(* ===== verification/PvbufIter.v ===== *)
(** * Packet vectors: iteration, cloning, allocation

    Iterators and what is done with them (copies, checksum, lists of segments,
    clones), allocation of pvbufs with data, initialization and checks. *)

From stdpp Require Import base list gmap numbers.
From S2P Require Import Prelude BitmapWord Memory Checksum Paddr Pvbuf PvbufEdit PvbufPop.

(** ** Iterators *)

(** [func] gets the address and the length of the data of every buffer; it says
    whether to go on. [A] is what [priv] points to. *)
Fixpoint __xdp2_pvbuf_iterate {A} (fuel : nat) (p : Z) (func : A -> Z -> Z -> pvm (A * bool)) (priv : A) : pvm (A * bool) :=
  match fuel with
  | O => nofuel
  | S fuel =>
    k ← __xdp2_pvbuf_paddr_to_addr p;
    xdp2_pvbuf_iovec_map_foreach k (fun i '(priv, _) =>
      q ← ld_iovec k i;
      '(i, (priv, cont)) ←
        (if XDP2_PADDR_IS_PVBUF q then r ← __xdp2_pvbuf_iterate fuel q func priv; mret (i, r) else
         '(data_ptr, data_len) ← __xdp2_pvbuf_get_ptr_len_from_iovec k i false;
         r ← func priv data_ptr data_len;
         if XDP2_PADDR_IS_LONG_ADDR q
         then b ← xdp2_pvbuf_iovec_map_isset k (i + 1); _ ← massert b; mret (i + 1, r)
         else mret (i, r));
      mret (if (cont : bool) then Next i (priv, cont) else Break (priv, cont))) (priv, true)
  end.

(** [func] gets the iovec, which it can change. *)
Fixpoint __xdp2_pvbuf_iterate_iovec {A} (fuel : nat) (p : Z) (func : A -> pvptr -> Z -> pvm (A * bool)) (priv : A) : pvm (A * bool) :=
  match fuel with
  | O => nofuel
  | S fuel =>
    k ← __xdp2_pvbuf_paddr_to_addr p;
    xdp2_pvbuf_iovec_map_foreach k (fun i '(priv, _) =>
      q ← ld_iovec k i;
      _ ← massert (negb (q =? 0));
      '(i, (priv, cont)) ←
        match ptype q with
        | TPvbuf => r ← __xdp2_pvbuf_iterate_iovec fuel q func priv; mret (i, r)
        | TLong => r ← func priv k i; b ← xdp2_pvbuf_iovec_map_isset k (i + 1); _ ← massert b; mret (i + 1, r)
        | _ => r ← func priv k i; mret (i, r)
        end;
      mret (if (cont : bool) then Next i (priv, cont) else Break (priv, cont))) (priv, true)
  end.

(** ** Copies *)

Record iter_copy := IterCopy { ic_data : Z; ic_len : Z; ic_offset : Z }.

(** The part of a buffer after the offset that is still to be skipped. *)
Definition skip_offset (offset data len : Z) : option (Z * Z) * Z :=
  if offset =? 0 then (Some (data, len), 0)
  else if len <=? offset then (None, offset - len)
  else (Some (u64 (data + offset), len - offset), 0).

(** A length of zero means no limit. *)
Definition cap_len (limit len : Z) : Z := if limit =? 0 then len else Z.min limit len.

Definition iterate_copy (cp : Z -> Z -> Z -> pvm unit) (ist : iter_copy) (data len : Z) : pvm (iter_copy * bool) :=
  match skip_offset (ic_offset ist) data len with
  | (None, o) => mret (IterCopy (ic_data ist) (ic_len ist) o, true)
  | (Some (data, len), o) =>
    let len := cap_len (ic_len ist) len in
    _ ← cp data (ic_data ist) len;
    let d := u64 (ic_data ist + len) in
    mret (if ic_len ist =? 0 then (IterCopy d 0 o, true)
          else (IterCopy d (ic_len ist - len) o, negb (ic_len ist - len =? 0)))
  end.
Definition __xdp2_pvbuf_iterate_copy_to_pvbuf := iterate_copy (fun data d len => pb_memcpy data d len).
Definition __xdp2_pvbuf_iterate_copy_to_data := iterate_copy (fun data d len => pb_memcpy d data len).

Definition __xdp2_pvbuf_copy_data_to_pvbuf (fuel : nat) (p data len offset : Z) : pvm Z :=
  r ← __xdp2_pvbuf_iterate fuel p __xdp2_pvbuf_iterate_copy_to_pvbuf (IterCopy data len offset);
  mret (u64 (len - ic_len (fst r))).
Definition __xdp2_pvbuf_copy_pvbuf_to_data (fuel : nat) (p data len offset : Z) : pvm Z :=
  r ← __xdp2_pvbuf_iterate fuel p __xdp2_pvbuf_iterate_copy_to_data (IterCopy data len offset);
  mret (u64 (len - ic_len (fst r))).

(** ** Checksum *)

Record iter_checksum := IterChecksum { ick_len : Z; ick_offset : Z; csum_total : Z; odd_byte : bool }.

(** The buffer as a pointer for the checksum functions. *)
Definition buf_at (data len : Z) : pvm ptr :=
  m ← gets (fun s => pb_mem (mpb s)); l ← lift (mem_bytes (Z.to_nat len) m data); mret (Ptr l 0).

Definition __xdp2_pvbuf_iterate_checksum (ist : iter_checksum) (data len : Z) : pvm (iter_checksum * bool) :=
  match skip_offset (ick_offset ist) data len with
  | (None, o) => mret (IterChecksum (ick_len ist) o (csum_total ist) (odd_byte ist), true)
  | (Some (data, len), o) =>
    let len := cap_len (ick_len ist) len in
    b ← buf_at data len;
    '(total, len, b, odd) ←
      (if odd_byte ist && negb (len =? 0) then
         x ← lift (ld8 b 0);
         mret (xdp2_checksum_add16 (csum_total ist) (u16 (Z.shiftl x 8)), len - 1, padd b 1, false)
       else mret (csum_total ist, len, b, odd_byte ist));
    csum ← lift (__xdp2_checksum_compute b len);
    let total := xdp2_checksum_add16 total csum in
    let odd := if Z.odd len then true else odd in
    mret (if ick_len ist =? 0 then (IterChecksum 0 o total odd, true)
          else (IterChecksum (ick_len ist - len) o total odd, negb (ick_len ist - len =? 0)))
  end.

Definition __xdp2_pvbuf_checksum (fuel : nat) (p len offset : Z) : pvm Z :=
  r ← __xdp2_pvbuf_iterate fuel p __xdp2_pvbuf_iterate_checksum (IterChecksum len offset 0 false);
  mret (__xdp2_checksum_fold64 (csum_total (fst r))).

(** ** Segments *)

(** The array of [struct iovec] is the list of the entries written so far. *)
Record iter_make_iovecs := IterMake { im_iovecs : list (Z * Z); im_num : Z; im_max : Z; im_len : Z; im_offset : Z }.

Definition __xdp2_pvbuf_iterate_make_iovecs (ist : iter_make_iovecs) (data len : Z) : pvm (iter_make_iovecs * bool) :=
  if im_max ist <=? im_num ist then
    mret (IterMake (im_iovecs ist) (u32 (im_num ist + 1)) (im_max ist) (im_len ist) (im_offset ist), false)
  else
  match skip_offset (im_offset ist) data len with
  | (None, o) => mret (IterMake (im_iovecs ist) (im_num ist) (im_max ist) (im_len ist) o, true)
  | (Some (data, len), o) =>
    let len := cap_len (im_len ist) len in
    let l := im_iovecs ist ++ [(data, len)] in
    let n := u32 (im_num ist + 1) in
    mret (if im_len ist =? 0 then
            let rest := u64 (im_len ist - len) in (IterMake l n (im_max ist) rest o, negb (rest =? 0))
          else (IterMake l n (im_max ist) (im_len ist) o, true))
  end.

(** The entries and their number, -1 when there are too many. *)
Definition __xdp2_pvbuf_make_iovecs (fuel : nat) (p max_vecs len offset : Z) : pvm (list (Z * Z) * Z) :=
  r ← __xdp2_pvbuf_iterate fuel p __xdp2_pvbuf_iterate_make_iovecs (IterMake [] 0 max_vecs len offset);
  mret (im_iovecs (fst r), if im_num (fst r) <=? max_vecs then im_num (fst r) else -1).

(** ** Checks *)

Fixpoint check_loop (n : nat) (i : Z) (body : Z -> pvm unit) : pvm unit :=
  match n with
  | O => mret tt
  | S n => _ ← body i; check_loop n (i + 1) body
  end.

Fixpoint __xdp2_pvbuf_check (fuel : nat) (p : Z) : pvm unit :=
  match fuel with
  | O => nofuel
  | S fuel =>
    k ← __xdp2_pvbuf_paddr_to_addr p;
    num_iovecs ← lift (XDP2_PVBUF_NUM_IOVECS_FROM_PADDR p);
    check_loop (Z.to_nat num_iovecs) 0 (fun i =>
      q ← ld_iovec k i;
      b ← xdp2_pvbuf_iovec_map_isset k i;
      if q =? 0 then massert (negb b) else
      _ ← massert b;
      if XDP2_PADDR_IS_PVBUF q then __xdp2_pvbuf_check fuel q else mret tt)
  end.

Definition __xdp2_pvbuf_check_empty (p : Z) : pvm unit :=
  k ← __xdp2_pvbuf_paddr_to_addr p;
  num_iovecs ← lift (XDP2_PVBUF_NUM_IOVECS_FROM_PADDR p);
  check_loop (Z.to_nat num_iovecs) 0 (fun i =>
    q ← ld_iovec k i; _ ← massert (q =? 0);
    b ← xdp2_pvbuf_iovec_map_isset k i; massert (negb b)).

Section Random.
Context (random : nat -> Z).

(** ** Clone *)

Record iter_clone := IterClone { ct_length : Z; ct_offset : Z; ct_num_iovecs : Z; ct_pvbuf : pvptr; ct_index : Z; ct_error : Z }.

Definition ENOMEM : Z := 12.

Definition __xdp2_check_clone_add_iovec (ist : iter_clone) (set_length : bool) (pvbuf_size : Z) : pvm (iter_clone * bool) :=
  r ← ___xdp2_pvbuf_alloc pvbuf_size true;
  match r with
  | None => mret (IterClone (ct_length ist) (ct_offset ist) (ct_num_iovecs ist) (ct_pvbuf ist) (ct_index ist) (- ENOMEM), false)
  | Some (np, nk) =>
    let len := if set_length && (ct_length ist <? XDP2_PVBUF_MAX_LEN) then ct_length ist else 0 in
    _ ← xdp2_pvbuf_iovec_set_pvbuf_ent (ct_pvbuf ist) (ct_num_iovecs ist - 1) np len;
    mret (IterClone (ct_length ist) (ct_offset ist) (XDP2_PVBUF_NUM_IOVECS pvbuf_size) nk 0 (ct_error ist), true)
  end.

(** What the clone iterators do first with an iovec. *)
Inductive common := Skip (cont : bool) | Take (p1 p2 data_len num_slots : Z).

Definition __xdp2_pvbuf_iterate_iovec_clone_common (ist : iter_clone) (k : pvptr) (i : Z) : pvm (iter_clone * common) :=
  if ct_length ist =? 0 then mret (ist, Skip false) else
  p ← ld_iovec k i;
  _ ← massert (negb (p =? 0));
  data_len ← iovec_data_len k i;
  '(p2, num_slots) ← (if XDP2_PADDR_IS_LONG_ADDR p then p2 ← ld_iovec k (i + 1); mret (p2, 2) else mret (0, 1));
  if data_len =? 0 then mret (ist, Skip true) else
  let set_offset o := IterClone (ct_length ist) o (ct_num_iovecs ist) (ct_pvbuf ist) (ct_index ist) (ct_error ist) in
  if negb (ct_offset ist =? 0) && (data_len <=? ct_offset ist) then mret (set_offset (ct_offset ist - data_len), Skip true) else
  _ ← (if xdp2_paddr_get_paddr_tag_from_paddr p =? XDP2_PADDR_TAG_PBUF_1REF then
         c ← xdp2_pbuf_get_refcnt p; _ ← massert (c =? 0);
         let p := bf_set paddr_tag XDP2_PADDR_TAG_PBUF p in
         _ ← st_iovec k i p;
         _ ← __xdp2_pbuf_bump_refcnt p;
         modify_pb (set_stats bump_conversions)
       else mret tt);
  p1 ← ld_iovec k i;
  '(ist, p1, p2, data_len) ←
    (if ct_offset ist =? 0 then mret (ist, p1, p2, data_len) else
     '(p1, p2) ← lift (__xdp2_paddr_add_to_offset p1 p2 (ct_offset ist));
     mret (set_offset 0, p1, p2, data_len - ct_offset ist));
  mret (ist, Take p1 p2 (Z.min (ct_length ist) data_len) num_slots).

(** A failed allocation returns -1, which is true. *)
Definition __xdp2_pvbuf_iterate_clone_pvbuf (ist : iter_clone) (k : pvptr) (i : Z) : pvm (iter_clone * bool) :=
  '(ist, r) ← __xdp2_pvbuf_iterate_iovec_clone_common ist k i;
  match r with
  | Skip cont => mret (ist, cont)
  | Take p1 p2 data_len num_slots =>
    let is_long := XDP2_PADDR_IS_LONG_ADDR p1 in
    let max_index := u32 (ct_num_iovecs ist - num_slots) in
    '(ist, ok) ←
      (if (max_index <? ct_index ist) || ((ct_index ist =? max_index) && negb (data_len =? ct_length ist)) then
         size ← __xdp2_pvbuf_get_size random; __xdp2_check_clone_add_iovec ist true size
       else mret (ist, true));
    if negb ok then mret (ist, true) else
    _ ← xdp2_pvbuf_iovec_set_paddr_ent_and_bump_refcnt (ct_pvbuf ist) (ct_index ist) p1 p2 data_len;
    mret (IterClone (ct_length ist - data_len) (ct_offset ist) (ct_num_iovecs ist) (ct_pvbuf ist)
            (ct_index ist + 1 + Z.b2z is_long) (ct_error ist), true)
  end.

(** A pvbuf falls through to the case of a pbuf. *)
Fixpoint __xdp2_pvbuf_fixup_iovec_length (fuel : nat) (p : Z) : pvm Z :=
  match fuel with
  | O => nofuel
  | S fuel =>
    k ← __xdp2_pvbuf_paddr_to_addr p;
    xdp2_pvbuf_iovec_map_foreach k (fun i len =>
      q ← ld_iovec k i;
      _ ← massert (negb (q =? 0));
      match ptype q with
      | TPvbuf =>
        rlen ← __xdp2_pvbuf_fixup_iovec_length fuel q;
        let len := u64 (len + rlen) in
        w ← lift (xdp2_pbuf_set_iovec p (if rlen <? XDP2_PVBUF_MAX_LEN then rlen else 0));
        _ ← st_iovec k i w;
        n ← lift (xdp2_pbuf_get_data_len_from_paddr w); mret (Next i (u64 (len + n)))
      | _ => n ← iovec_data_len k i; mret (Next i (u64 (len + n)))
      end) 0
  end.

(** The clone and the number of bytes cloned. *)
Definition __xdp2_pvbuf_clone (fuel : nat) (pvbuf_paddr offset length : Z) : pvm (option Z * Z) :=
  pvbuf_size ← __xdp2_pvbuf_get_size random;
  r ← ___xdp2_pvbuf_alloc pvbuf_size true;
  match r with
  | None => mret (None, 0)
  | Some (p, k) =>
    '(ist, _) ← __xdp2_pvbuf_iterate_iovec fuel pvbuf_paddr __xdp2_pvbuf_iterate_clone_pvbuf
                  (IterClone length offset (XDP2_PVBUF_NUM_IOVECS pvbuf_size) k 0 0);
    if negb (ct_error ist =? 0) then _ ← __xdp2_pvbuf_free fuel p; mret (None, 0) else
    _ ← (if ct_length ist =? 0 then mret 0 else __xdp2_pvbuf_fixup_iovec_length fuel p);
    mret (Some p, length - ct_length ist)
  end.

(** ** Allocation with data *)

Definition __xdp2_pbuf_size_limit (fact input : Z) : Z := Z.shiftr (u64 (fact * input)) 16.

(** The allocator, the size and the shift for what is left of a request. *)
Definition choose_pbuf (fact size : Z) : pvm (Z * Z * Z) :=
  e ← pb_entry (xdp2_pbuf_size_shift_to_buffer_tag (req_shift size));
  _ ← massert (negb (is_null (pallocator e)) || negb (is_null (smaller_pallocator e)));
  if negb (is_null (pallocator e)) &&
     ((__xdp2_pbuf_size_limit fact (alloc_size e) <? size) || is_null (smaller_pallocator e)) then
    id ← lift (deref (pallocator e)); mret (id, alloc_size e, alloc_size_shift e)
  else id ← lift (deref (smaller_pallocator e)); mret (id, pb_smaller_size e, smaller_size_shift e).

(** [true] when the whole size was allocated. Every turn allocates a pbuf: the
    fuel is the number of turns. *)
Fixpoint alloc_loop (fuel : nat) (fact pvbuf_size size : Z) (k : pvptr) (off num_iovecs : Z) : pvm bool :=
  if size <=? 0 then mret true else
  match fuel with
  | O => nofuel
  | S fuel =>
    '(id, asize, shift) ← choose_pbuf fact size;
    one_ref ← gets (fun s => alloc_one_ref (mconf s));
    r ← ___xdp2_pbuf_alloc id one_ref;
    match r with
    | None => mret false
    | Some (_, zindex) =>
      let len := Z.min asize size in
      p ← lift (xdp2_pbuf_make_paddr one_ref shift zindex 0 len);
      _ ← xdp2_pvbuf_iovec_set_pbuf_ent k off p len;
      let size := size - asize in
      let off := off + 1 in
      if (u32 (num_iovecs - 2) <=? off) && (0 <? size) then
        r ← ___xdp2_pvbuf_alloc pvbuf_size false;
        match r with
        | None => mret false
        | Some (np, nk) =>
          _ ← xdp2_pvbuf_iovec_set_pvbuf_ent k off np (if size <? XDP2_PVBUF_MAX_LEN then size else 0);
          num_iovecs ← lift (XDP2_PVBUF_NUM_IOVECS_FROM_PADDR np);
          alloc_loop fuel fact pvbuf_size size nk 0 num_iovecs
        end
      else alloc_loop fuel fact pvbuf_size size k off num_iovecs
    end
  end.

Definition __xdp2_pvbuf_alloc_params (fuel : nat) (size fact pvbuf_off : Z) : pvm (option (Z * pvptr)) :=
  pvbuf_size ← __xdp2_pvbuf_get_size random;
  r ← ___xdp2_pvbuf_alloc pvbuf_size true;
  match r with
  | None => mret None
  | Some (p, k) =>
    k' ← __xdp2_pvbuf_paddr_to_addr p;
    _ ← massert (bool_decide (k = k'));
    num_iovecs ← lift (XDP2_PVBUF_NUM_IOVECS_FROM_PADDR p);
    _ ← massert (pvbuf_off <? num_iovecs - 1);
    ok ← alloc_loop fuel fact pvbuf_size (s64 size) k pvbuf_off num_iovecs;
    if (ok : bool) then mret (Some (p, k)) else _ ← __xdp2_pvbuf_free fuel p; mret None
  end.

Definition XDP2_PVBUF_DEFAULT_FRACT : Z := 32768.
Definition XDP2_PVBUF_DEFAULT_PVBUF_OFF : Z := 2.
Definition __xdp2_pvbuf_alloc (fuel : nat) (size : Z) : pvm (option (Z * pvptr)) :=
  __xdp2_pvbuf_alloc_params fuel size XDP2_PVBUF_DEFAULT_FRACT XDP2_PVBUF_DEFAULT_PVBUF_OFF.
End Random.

....

> YOUR INSTRUCTIONS
Please write out, exactly as they appear above, only the lines in the stretch from the line with "Definition __xdp2_pbuf_size_limit (fact" through the line with "let off := off + 1 in".

> COMPLETED TASK
Definition __xdp2_pbuf_size_limit (fact input : Z) : Z := Z.shiftr (u64 (fact * input)) 16.

(** The allocator, the size and the shift for what is left of a request. *)
Definition choose_pbuf (fact size : Z) : pvm (Z * Z * Z) :=
  e ← pb_entry (xdp2_pbuf_size_shift_to_buffer_tag (req_shift size));
  _ ← massert (negb (is_null (pallocator e)) || negb (is_null (smaller_pallocator e)));
  if negb (is_null (pallocator e)) &&
     ((__xdp2_pbuf_size_limit fact (alloc_size e) <? size) || is_null (smaller_pallocator e)) then
    id ← lift (deref (pallocator e)); mret (id, alloc_size e, alloc_size_shift e)
  else id ← lift (deref (smaller_pallocator e)); mret (id, pb_smaller_size e, smaller_size_shift e).

(** [true] when the whole size was allocated. Every turn allocates a pbuf: the
    fuel is the number of turns. *)
Fixpoint alloc_loop (fuel : nat) (fact pvbuf_size size : Z) (k : pvptr) (off num_iovecs : Z) : pvm bool :=
  if size <=? 0 then mret true else
  match fuel with
  | O => nofuel
  | S fuel =>
    '(id, asize, shift) ← choose_pbuf fact size;
    one_ref ← gets (fun s => alloc_one_ref (mconf s));
    r ← ___xdp2_pbuf_alloc id one_ref;
    match r with
    | None => mret false
    | Some (_, zindex) =>
      let len := Z.min asize size in
      p ← lift (xdp2_pbuf_make_paddr one_ref shift zindex 0 len);
      _ ← xdp2_pvbuf_iovec_set_pbuf_ent k off p len;
      let size := size - asize in
      let off := off + 1 in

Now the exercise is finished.